Esse dinheiro está em risco, embora ele tenha sido orientado para o combate à pobreza e à desigualdade. Esse financiamento está em debate porque países como a Inglaterra estão puxando o debate sobre como readequar o uso desse dinheiro e redistribuir os valores para combater a questão migratória na Europa e a questão climática. Ou seja, fundos que deveriam estar saindo de outros lugares, segundo meu ponto de vista e de outras organizações que participam do debate acerca desse tema, estão sendo usados para outros fins.

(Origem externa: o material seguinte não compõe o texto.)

Lemma load_flag_if src k b :
  find src k = (if b : bool then Some (of_bool true) else None) → load_if_present get_bool src k false = Some b.
Proof.
  intros Hf. apply (load_if _ _ _ _ _ _ _ Hf); [apply null_of_bool| |done]. intros ->. apply get_of_bool.
Qed.

Lemma load_compaction_dump c :
  compaction_ok c → load_compaction (dump_compaction json_object c) BlockMetaCompaction.init = Some c.
Proof.
  intros (H1 & H2 & H3 & H4). unfold load_compaction, BlockMetaCompaction.init. cbn [BlockMetaCompaction.level BlockMetaCompaction.sources
    BlockMetaCompaction.deletable BlockMetaCompaction.parents BlockMetaCompaction.failed BlockMetaCompaction.hints].
  rewrite (load_found get_int _ (text "level") _ (of_signed (BlockMetaCompaction.level c)) (BlockMetaCompaction.level c));
    [|unfold dump_compaction; field|apply null_of_signed|by apply get_int_of_signed].
  rewrite (load_strings_if _ (text "sources") (BlockMetaCompaction.sources c)) by (unfold dump_compaction; field).
  rewrite (load_strings_if _ (text "hints") (BlockMetaCompaction.hints c)) by (unfold dump_compaction; field).
  rewrite (load_flag_if _ (text "deletable") (BlockMetaCompaction.deletable c)) by (unfold dump_compaction; field).
  rewrite (load_flag_if _ (text "failed") (BlockMetaCompaction.failed c)) by (unfold dump_compaction; field).
  assert (find (dump_compaction json_object c) (text "parents") = (if nonempty (BlockMetaCompaction.parents c)
    then Some (json_array (dump_block_desc json_null <$> BlockMetaCompaction.parents c)) else None)) as -> by (unfold dump_compaction; field).
  destruct c as [l s d [|p ps] f h]; [done|]. cbn [nonempty BlockMetaCompaction.parents BlockMetaCompaction.level BlockMetaCompaction.sources
    BlockMetaCompaction.deletable BlockMetaCompaction.failed BlockMetaCompaction.hints mbind option_bind] in *.
  by rewrite array_of_array, elements_of_array, load_descs_dump.
Qed.

Lemma object_if c j k v : is_object j = true → is_object (set_if c j k v) = true.
Proof. destruct c; [intros; apply set_is_object; by right|done]. Qed.

Lemma stats_object s : is_object (dump_stats json_object s) = true.
Proof. unfold dump_stats. do 6 apply object_if. apply object_is_object. Qed.

Lemma compaction_object c : is_object (dump_compaction json_object c) = true.
Proof. unfold dump_compaction. do 5 apply object_if. apply set_is_object, fields_object. Qed.

(** The document as a whole, whatever the version. *)
Lemma from_to_json m :
  meta_ok m →
  from_json (to_json m) = if BlockMeta.version m =? k_meta_version_1 then Ok m else Err invalid_argument.
Proof.
  intros (H1 & H2 & H3 & H4 & H5 & H6). unfold from_json, load_meta, load_object.
  rewrite (load_found get_int _ (text "version") _ (of_signed (BlockMeta.version m)) (BlockMeta.version m));
    [|unfold to_json; field|apply null_of_signed|by apply get_int_of_signed].
  destruct (BlockMeta.version m =? k_meta_version_1); [|done]. cbn [negb].
  rewrite (load_found get_string _ (text "ulid") _ (of_string (BlockMeta.ulid m)) (BlockMeta.ulid m));
    [|unfold to_json; field|apply null_of_string|apply get_of_string].
  rewrite (load_found get_int64 _ (text "minTime") _ (of_signed (BlockMeta.min_time m)) (BlockMeta.min_time m));
    [|unfold to_json; field|apply null_of_signed|by apply get_int64_of_signed].
  rewrite (load_found get_int64 _ (text "maxTime") _ (of_signed (BlockMeta.max_time m)) (BlockMeta.max_time m));
    [|unfold to_json; field|apply null_of_signed|by apply get_int64_of_signed].
  assert (find (to_json m) (text "compaction") = Some (dump_compaction json_object (BlockMeta.compaction m))) as ->
    by (unfold to_json; field).
  assert (find (to_json m) (text "stats") = if negb (is_empty (dump_stats json_object (BlockMeta.stats m)))
    then Some (dump_stats json_object (BlockMeta.stats m)) else None) as -> by (unfold to_json; field).
  rewrite (compaction_object), load_compaction_dump by done.
  destruct (is_empty (dump_stats json_object (BlockMeta.stats m))) eqn:He; cbn [negb].
  - apply stats_empty in He. rewrite <- He. by destruct m.
  - rewrite stats_object, load_stats_dump by done. by destruct m.
Qed.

Para resolver a questão migratória, os países deveriam estar retirando dinheiro dos seus Ministérios do Interior, porque resolver o problema da imigração diz respeito a uma política interna do país em relação à migração. Eles não deveriam tirar dinheiro de uma linha de cooperação que já está definida e acordada pelos países ricos e que tem uma linha bastante específica. Ou seja, estão querendo pegar o dinheiro que já está alocado no âmbito da cooperação internacional e reorientá-lo.
Outra coisa é a saída dos Estados Unidos do Acordo de Paris, que tem também uma implicação de financiamento e de aporte, que é importante. Essas duas dimensões são importantes para entender, por exemplo, a questão do financiamento como um fator bloqueador e que é essencial. Ele por si só garante as coisas? Não, ele precisa ter associado a isso uma definição política, mas o fato de acordar em cima de bases voluntárias torna a negociação muito difícil.
IHU On-Line — Além da meta acerca do financiamento climático, outra meta da COP que não foi atingida diz respeito à redução das emissões. Quais foram as dificuldades nesse sentido? E que outras dificuldades além dessas evidenciou na Conferência?
Iara Pietricovsky de Oliveira — Todas essas razões que estou te dando nascem dessas dificuldades, estão ligadas a essa dificuldade. Temos outros elementos, que é por onde vai meu argumento: quando se tem as INDCs, e se dá aos países voluntariamente a possibilidade de decidir como eles vão reduzir as emissões, vemos que na prática isso vai no sentido oposto. O Brasil decidiu renovar o subsídio a combustíveis fósseis, ou seja, foi totalmente na contramão do que deveria estar sendo feito, que é a recessão e a redução do uso dos combustíveis fósseis.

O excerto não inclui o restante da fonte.